消費者金融などの貸金業者からの借金は、最後の取引から5年で消滅時効が成立します。
元の借入先がどこであるかが判明したら、その業者との最後の取引がいつだったかを確認してください。
通常は返済が最後の取引となっていることが多いので、返済用口座の通帳や振込明細書などで最後の返済日を確認しましょう。
裁判を起こされていないか
既に元の借入先から裁判を起こされ、仮執行宣言付き支払督促や判決が言い渡されていた場合は、時効期間がそのときから10年に伸張されます。
手元にある書類を全て整理してでも、元の借入先に対する借金について既に裁判を起こされていないかを確認しましょう。
元の借金が時効にかかっているときの対処法
元の借金が時効にかかっている場合は、アビリオ債権回収に対してお金を支払う必要はありません。ただ、以下の点には注意が必要です。
債務の承認に要注意
債権者に対して債務を承認すると、時効が更新され、消滅時効を主張できなくなります。
時効が更新されると、それまでに進行していた時効期間がリセットされて新たにゼロから時効が進行し始めるため、そのときからさらに5年が経過するまでは消滅時効を主張できないのです。

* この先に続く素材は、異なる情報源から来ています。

Definition set_trace (t : list Event) (s : DebuggerConverser) : DebuggerConverser :=
  {| data_folder := data_folder s;
     data_filenames := data_filenames s;
     output_file_requirements := output_file_requirements s;
     allow_dataframes_to_change_existing_series := allow_dataframes_to_change_existing_series s;
     enforce_saving_altered_dataframes := enforce_saving_altered_dataframes s;
     supported_packages := supported_packages s;
     prompt_to_append_at_end_of_response := prompt_to_append_at_end_of_response s;
     max_debug_iterations := max_debug_iterations s;
     debug_iteration := debug_iteration s;
     previous_code := previous_code s;
     _requesting_small_change := _requesting_small_change s;
     _previous_code_problem := _previous_code_problem s;
     model_engine := model_engine s;
     conversation := conversation s;
     _conversation_len_before_first_response := _conversation_len_before_first_response s;
     working_directory := working_directory s;
     trace := t |}.

(** *** Collaborators

    What the controller calls and src/ does not contain: the model behind
    [apply_get_and_append_assistant_message], the runner class, the issue
    collector of run_gpt_code/runtime_issues_collector.py, the helper of
    run_gpt_code/types.py that picks the single content file, and the
    inherited [initialize_conversation_if_needed].  A list of issues may hold
    [None] (see the static check below), so the collector takes optional
    issues. *)
Class World := {
  chatgpt : DebuggerConverser -> string;
  runner_cls : string -> list string -> list OutputFileRequirement -> bool ->
               option string -> string -> CodeRunner;
  get_message_and_comment : list (option RunIssue) -> string -> string * string;
  do_all_issues_request_small_change : list (option RunIssue) -> bool;
  get_single_content_file_from_requirements :
    list OutputFileRequirement -> option string;
  initialize_conversation : DebuggerConverser -> DebuggerConverser
}.

Context `{the_world : World}.

(** *** The monad of the controller's methods

    A method returns a value or raises; in both cases it leaves a controller
    behind. *)
Inductive Outcome (A : Type) :=
| Returned (a : A) (s : DebuggerConverser)
| Raised (e : PyError) (s : DebuggerConverser).
Arguments Returned {A} a s.
Arguments Raised {A} e s.

Definition M (A : Type) : Type := DebuggerConverser -> Outcome A.

Definition ret {A} (a : A) : M A := fun s => Returned a s.

Definition bind {A B} (m : M A) (k : A -> M B) : M B :=
  fun s =>
    match m s with
    | Returned a s' => k a s'
    | Raised e s' => Raised e s'
    end.

Definition raise {A} (e : PyError) : M A := fun s => Raised e s.

(** Read [self]. *)
Definition self : M DebuggerConverser := fun s => Returned s s.

Definition modify (f : DebuggerConverser -> DebuggerConverser) : M unit :=
  fun s => Returned tt (f s).

Notation "x <- m ;; k" := (bind m (fun x => k))
  (at level 100, m at next level, right associativity).
Notation "m ;;; k" := (bind m (fun _ => k))
  (at level 100, right associativity).

Definition log (ev : Event) : M unit :=
  modify (fun s => set_trace (trace s ++ [ev]) s).

(** [for x in xs: body(x)] *)
Fixpoint for_each {A} (xs : list A) (body : A -> M unit) : M unit :=
  match xs with
  | [] => ret tt
  | x :: rest => body x ;;; for_each rest body
  end.

(** The state a method leaves, returned or raised. *)
Definition final {A} (o : Outcome A) : DebuggerConverser :=
  match o with
  | Returned _ s => s
  | Raised _ s => s
  end.

(** *** The inherited conversation methods

    Modelled from the spec: the methods that edit the conversation belong to
    the base class [BackgroundProductsConverser], which is not under src/.
    The spec (sections 4.5 and 6) describes them: append a message tagged by
    role and comment, fetch and append the model's next response, delete
    messages by index, rewind to immediately after the first model response.
    [_conversation_len_before_first_response] is the saved position that
    [_get_response_count] reads. *)

Definition append_message (m : Message.t) : M unit :=
  modify (fun s => set_conversation (conversation s ++ [m]) s).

督促状が届いたとき、慌ててアビリオ債権回収に連絡をすると、「いつまでに支払えるか」「毎月いくらずつなら支払えるか」という話になるはずです。
このような話し合いに乗り、支払いの約束をすると債務の存在を承認したことになるので、時効が更新されます。「支払いたくてもお金がないので支払えません」というだけでも、債務の承認に当たる可能性があるので注意が必要です。
また、アビリオ債権回収に対して1円でも支払いをした場合も、債務を承認したことになります。支払うという行為は債務があることを前提としているからです。
時効を援用する方法
実は、消滅時効が成立していても、債務者が時効を援用するまで借金の返済義務は消滅しません。

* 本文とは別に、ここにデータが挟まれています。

(** * sarcoma-histo-fed: tiling, filtering, stain normalisation, dataset split,
      augmentation and slide-level aggregation

    A shallow embedding of [custom/preprocess.py] and [custom/slide_aucroc.py].
    Python integers are [Z]; the validation fraction, whose rounded product
    is truncated, is a binary64 float; the other floats are idealised as
    exact numbers ([Q] where the code only adds, divides and compares, [R]
    where it takes logarithms and square roots); dictionaries looked up by
    key are [gmap]s, dictionaries and lists walked in order with side
    effects are lists; numpy arrays that are mutated through aliases live in
    an explicit store, image files on an explicit disk. *)

From Stdlib Require Import Floats ZArith QArith Qround Qminmax Reals Lra Lia List Permutation Ascii.
From stdpp Require Import gmap strings list fin_maps pretty.

Close Scope Q_scope.
Close Scope R_scope.
Open Scope Z_scope.

(** ** Python arithmetic helpers *)

Module Py.

(** [round(p / q)] for integers [p] and [q > 0]: the quotient is rounded to
    the nearest integer, ties going to the even neighbour.  The float
    quotient of the source agrees with the exact one as long as
    [q < 2^50], far beyond any tile count. *)
Definition round_half_even (p q : Z) : Z :=
  let f := p / q in
  let r := p mod q in
  if 2 * r <? q then f
  else if q <? 2 * r then f + 1
  else if Z.even f then f else f + 1.

(** [round(p / q)] with Python's [ZeroDivisionError] as [None]. *)
Definition round_div (p q : Z) : option Z :=
  if q =? 0 then None
  else Some (round_half_even (p * Z.sgn q) (Z.abs q)).

(** [x < y] on floats *)
Definition Qlt_bool (x y : Q) : bool := negb (Qle_bool y x).

(** [l[:n]] *)
Definition slice_to {A} (n : Z) (l : list A) : list A :=
  if n <? 0 then take (Z.to_nat (Z.of_nat (length l) + n)) l
  else take (Z.to_nat n) l.

(** [l[n:]] *)
Definition slice_from {A} (n : Z) (l : list A) : list A :=
  if n <? 0 then drop (Z.to_nat (Z.of_nat (length l) + n)) l
  else drop (Z.to_nat n) l.

End Py.

(** ** Augmentation factors ([calc_augmentation_factor]) *)

Section AugmentationFactor.
Context `{Countable K}.

(** One iteration of the loop body: the value stored under a key. *)
Definition augmentation_entry (smallest_num_tiles value : Z) : option (Z * Z) :=
  if value =? smallest_num_tiles then Some (value, 8)
  else
    augmentation_factor ← Py.round_div (smallest_num_tiles * 8) value;
    Some (value, augmentation_factor).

時効の援用とは、債務者が債権者に対し、「消滅時効が成立しているので支払いません」という意思表示をすることです。
法律上は口頭で意思表示をするだけでも有効ですが、一般的には時効を援用したことの証拠を残すために「時効援用通知書」を作成し、内容証明郵便で送付します。
不用意にアビリオ債権回収に連絡すると債務承認に当たる言質をとられるおそれがあるので、消滅時効が成立している場合にはあえて連絡せず、時効援用通知書を送付するのが得策であるといえます。
アビリオ債権回収から裁判を起こされたときの対処法
アビリオ債権回収から裁判を起こされたとしても、以下のように対処すれば差し押さえを回避できます。

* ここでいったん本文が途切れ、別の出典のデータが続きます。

(** Insert and look up.  After [d[k] = v], a key equal to [k] finds [v], and
    any other key finds what it found before; the assignment raises exactly
    for an unhashable key. *)
Lemma pydict_setitem_lookup (k k' : pyval) (v : V) (d : pydict V) :
  (is_hashable k = false -> pydict_setitem k v d = Raise TypeError)
  /\ (is_hashable k = true ->
      pydict_setitem k v d = Ok (pydict_set k v d)
      /\ (py_key_eq k k' = true -> pydict_lookup k' (pydict_set k v d) = Some v)
      /\ (py_key_eq k k' = false ->
          pydict_lookup k' (pydict_set k v d) = pydict_lookup k' d)).
Proof.
  unfold pydict_setitem. split; intros Hh; rewrite Hh; [reflexivity |].
  split; [reflexivity | split].
  - intros Hk.
    rewrite <- (pydict_lookup_compat k k' _ Hk).
    exact (pydict_lookup_set_same k v d (py_key_eq_refl_of k k' Hk)).
  - exact (pydict_lookup_set_other k k' v d).
Qed.

End PyDictLaws.

(** ** Search extraction: one entry for each id *)

Lemma distinct_keys_lookup {V : Type} (d : pydict V) (k : pyval) (v : V) :
  distinct_keys d -> In (k, v) d -> py_key_eq k k = true -> pydict_lookup k d = Some v.
Proof.
  induction d as [| [k0 v0] d IH]; simpl; [intros _ [] |].
  intros [Hk0 Hd] [Hin | Hin] Hk.
  - injection Hin as -> ->. rewrite Hk. reflexivity.
  - rewrite (Hk0 k v Hin). exact (IH Hd Hin Hk).
Qed.

Section Duplicates.

Variable rt : runtime.

Lemma process_edges_app (relay_data : store) (l1 l2 : list pyval) (acc : pydict Professor) :
  process_edges rt relay_data (l1 ++ l2) acc =
    (mid <- process_edges rt relay_data l1 acc ;; process_edges rt relay_data l2 mid).
Proof.
  revert acc. induction l1 as [| r l1 IH]; intros acc; simpl; [reflexivity |].
  destruct (resolve_edge "Teacher" relay_data r) as [[pd |] | e]; simpl; try reflexivity;
    [| exact (IH acc)].
  destruct (professor_of_record rt relay_data pd) as [[p |] | e] eqn:Hp; simpl;
    try reflexivity; [| exact (IH acc)].
  rewrite (professor_of_record_id rt _ _ _ Hp). simpl.
  destruct (pydict_setitem (ratemyprof_id p) p acc) as [acc' | e]; simpl;
    [exact (IH acc') | reflexivity].
Qed.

裁判を起こされても時効が成立している可能性もあるので要注意
まず、アビリオ債権回収は時効にかかった債権でも裁判を起こしてくる可能性があることにご注意ください。
そのため、裁判所から書類が届いたときも、まずは落ち着いて元の借入先に対する借金が消滅時効にかかっていないかを確認することが重要です。
消滅時効が成立している場合は、裁判の中で時効を援用すれば問題は解決します。
支払督促の場合は異議申立てをする
裁判所から「支払督促」が届いたときは、その書類を受け取った日から2週間以内に異議申立てをしてください。
異議申立書の書式は裁判所から届いた書類の中に同封されています。送付先も同封の書類の中に記載されているので、正確に異議申立書を作成し、2週間以内に裁判所に届くように発送しましょう。
異議申立てが認められると訴訟の手続きに移行しますので、下記のステップに進みます。
訴訟の場合は答弁書を提出する
訴訟を起こされた場合は、裁判所から「訴状」と関連書類が届きます。「答弁書」という書式が同封されているので、必要事項を記入し、裁判期日の1週間前までに裁判所の担当係宛に送付しましょう。
答弁書を提出せず、裁判期日にも出頭しなければ、訴状に記載されたとおりの内容で判決が言い渡されることになります。答弁書は必ず提出してください。
協議の上、分割払いの和解をする
アビリオ債権回収は悪質な業者ではありませんので、裁判の中で分割払いの和解を希望すれば、最大限に配慮してくれます。
和解する手順としては、まず、答弁書の中に希望する和解案を記載する欄がありますので、そこに毎月の返済額や返済期間などの提案を記載して提出します。
その後、第1回の裁判期日までにアビリオ債権回収に連絡し、直接協議をして、合意ができたら裁判期日において裁判上の和解が成立します。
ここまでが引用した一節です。